(* ===== verification/HandlerSafety.v ===== *)
(** * Properties of the protocol handlers

    Every request, whatever its outcome, is a sequence of the calls of [NodeChannels],
    so that what holds along these calls holds along the requests of a connection;
    the request of one channel leaves the others as they are; the versions of the
    protocol decide who discloses a secret; a withdrawal is signed only after the
    policy or the approver allowed it. *)
From S2P Require Import Prelude Velocity Policy Ordered CommitInfo Types Bitcoin Script Secrets Enforcement SimpleValidator Validator NodeState NodeSafety Channel ChannelSafety TxValidator TxSafety ChannelTx ChannelTxSafety Monitor Tracker ChainSafety TrackerSafety BTree Kvv Persister PersisterSafety Node NodeChannels NodeRestore Approver Wire Messages Withdrawal Handler.

(** ** Requests are sequences of calls *)
Section Runs.
Context {N : Type} (R : N -> N -> Prop) {S E : Type} (view : S -> N).

(** From [s], [m] does calls of [R] on what [view] sees. *)
Definition runs {B : Type} (m : method S E B) (s : S) : Prop := rtc R (view s) (view (m s).1).

Lemma runs_bind {B C : Type} (m : method S E B) (f : B -> method S E C) s :
  runs m s -> (forall b s', m s = (s', Ok b) -> runs (f b) s') -> runs (m ≫= f) s.
Proof.
  unfold runs, mbind, method_bind. intros Hm Hf. destruct (m s) as [s' [b|e|]] eqn:Hs; [|done..].
  etrans; [exact Hm|]. by apply Hf.
Qed.

Lemma runs_get {C : Type} (f : S -> method S E C) s : runs (f s) s -> runs (get_self ≫= f) s.
Proof. done. Qed.

Lemma runs_call {B C : Type} (r : res E B) (f : B -> method S E C) s :
  (forall b, r = Ok b -> runs (f b) s) -> runs (call r ≫= f) s.
Proof. intros Hf. apply runs_bind; [apply rtc_refl|]. intros b s' [= <- ->]. by apply Hf. Qed.

Lemma runs_last_call {B : Type} (r : res E B) s : runs (call r) s.
Proof. apply rtc_refl. Qed.

Lemma runs_ret {B : Type} (b : B) s : runs (mret b) s.
Proof. apply rtc_refl. Qed.
End Runs.

(** One step of a request; [calls] is tried on a call of the node. *)
Ltac runs_step calls :=
  cbv beta iota zeta;
  lazymatch goal with
  | |- runs _ _ (get_self ≫= _) _ => apply runs_get
  | |- runs _ _ (call _ ≫= _) _ => apply runs_call; intros ? ?
  | |- runs _ _ (mret _) _ => apply runs_ret
  | |- runs _ _ (call _) _ => apply runs_last_call
  | |- runs _ _ (match ?x with _ => _ end ≫= _) _ => destruct x eqn:?
  | |- runs _ _ (match ?x with _ => _ end) _ => destruct x eqn:?
  | |- runs _ _ (_ ≫= _) _ => apply runs_bind; [try solve [calls]|intros ? ? ?]
  | |- runs _ _ _ _ => solve [calls]
  end.

(** *** Requests of a channel

    [R] is any relation that the calls on the channel are in. *)
Ltac channel_call_of :=
  lazymatch goal with
  | |- channel_call _ _ _ _ _ _ (fst (sign_counterparty_commitment_tx_phase2 _ _ _ _ _ _ _ _ _ _ _ _)) =>
      eapply call_sign_counterparty, surjective_pairing
  | |- channel_call _ _ _ _ _ _ (fst (sign_counterparty_commitment_tx _ _ _ _ _ _ _ _ _ _ _)) =>
      eapply call_sign_counterparty_tx, surjective_pairing
  | |- channel_call _ _ _ _ _ _ (fst (validate_holder_commitment_tx_phase2 _ _ _ _ _ _ _ _ _ _ _ _ _)) =>
      eapply call_validate_holder, surjective_pairing
  | |- channel_call _ _ _ _ _ _ (fst (validate_holder_commitment_tx _ _ _ _ _ _ _ _ _ _ _ _)) =>
      eapply call_validate_holder_tx, surjective_pairing
  | |- channel_call _ _ _ _ _ _ (fst (chan_validate_counterparty_revocation _ _ _ _ _)) =>
      eapply call_revocation, surjective_pairing
  | |- channel_call _ _ _ _ _ _ (fst (revoke_previous_holder_commitment _ _ _ _ _)) =>
      eapply call_revoke, surjective_pairing
  | |- channel_call _ _ _ _ _ _ (fst (activate_initial_commitment _ _)) =>
      eapply call_activate, surjective_pairing
  | |- channel_call _ _ _ _ _ _ (fst (sign_holder_commitment_tx_phase2 _ _ _ _)) =>
      eapply call_sign_holder, surjective_pairing
  | |- channel_call _ _ _ _ _ _ (fst (sign_mutual_close_tx _ _ _ _ _ _)) =>
      eapply call_mutual_close, surjective_pairing
  | |- channel_call _ _ _ _ _ _ (fst (sign_mutual_close_tx_phase2 _ _ _ _ _ _ _ _ _)) =>
      eapply call_mutual_close_values, surjective_pairing
  end.

Section ChannelRequests.
Context `{Profile} `{BitcoinLib} `{LightningLib} `{SpendScripts} `{ChainPackages} `{CommitmentPointProvider} `{WalletKeys}.
Context `{Signer} `{TransactionSigner} `{InputSigner} `{KeysManager} `{Encodings}.
Context {P : Type} `{!Persist P} {V : Type} `{HV : Validator V} `{TransactionValidator V NodeWallet}.
Context {PO : Type} `{HPO : Policy PO} {I A : Type} `{HI : InvoiceAttributes I} `{!Approve I A} `{HC : !RequestCodec I}.
Context (validator : V) (policy : PO) (compute_txid : Transaction -> Txid) (set_iter : gset Z -> list Z).
Context (hash_preimage : Z -> Z).
Context (persist : Channel -> res Status unit) (allowable_to_string : Allowable -> string).
Context (timeless_workaround developer : bool).

Abbreviation node := (Node (P:=P)) (only parsing).
Abbreviation chan_steps w := (channel_call validator w set_iter hash_preimage persist) (only parsing).
Abbreviation chan_runs w := (runs (channel_call validator w set_iter hash_preimage persist) (fun s : Channel * NodeState => s)) (only parsing).

Lemma runs_after_validation (w : NodeWallet) version commit_num s :
  chan_runs w (after_validation validator set_iter persist version commit_num) s.
Proof. unfold after_validation. repeat runs_step ltac:(idtac; apply rtc_once; channel_call_of). Qed.

Context (R : node -> node -> Prop) (id : ChannelId).
Abbreviation node_runs := (runs R (fun n : node => n)) (only parsing).

Context (Hchannel : forall (B : Type) (f : method (Channel * NodeState) Status B) n,
  (forall s, rtc (chan_steps (node_wallet n)) s (f s).1) -> node_runs (with_channel id f) n).
Context (Hsetup : forall new_setup n, node_runs (setup_channel validator id None new_setup []) n).
Context (Hlock : forall outpoint n, node_runs (confirm_funding_lock persist id outpoint) n).

Lemma runs_one_channel_call {B : Type} (f : method (Channel * NodeState) Status B) (n : node) :
  (forall s, chan_steps (node_wallet n) s (f s).1) -> node_runs (with_channel id f) n.
Proof. intros Hf. apply Hchannel. intros s. by apply rtc_once. Qed.

Lemma runs_validated {B : Type} (f : method (Channel * NodeState) Status B) version commit_num (n : node) :
  (forall s, chan_steps (node_wallet n) s (f s).1) ->
  node_runs (with_channel id (f ≫= fun _ => after_validation validator set_iter persist version commit_num)) n.
Proof.
  intros Hf. apply Hchannel. intros s. apply (runs_bind _ (fun s : Channel * NodeState => s)); [by apply rtc_once|].
  intros b s' _. apply runs_after_validation.
Qed.

Lemma runs_read {B : Type} (f : Channel -> res Status B) (n : node) : node_runs (read_channel id f) n.
Proof. apply Hchannel. intros [c st]. apply rtc_refl. Qed.

Lemma runs_base {B : Type} (r : res Status B) (f : Channel -> res Status B) (n : node) :
  node_runs (with_channel_base id r f) n.
Proof. unfold with_channel_base. repeat runs_step fail. Qed.

Ltac channel_requests :=
  repeat runs_step ltac:(idtac; lazymatch goal with
  | |- runs _ _ (read_channel _ _) _ => apply runs_read
  | |- runs _ _ (with_channel_base _ _ _) _ => apply runs_base
  | |- runs _ _ (resolve_legacy_phase2_funding _) _ => apply runs_read
  | |- runs _ _ (setup_channel _ _ _ _ _) _ => apply Hsetup
  | |- runs _ _ (confirm_funding_lock _ _ _) _ => apply Hlock
  | |- runs _ _ (with_channel _ (_ ≫= _)) _ => apply runs_validated; intros ?; channel_call_of
  | |- runs _ _ (with_channel _ _) _ => apply runs_one_channel_call; intros ?; channel_call_of
  end).

(** The requests that the root handler takes as well. *)
Lemma delayed_sweep_runs num sw inp (n : node) : node_runs (sign_delayed_payment_to_us validator id num sw inp) n.
Proof. unfold sign_delayed_payment_to_us. channel_requests. Qed.

Lemma remote_htlc_sweep_runs point sw inp (n : node) : node_runs (sign_remote_htlc_to_us validator id point sw inp) n.
Proof. unfold sign_remote_htlc_to_us. channel_requests. Qed.

Lemma local_htlc_runs num sw inp (n : node) : node_runs (sign_local_htlc_tx validator id num sw inp) n.
Proof. unfold sign_local_htlc_tx. channel_requests. Qed.

Lemma penalty_sweep_runs secret sw inp (n : node) : node_runs (sign_penalty_to_us validator id secret sw inp) n.
Proof. unfold sign_penalty_to_us. channel_requests. Qed.

Lemma announcement_runs announcement (n : node) : node_runs (sign_channel_announcement id announcement) n.
Proof. unfold sign_channel_announcement. channel_requests. Qed.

------------------------------------

◆ Task goal ◆
The entries above hold a line with "Section ChannelRequests." and a later line with "Context (timeless_workaround developer". Write out exactly those lines and all lines between, nothing more.

◆ The completed task ◆
Section ChannelRequests.
Context `{Profile} `{BitcoinLib} `{LightningLib} `{SpendScripts} `{ChainPackages} `{CommitmentPointProvider} `{WalletKeys}.
Context `{Signer} `{TransactionSigner} `{InputSigner} `{KeysManager} `{Encodings}.
Context {P : Type} `{!Persist P} {V : Type} `{HV : Validator V} `{TransactionValidator V NodeWallet}.
Context {PO : Type} `{HPO : Policy PO} {I A : Type} `{HI : InvoiceAttributes I} `{!Approve I A} `{HC : !RequestCodec I}.
Context (validator : V) (policy : PO) (compute_txid : Transaction -> Txid) (set_iter : gset Z -> list Z).
Context (hash_preimage : Z -> Z).
Context (persist : Channel -> res Status unit) (allowable_to_string : Allowable -> string).
Context (timeless_workaround developer : bool).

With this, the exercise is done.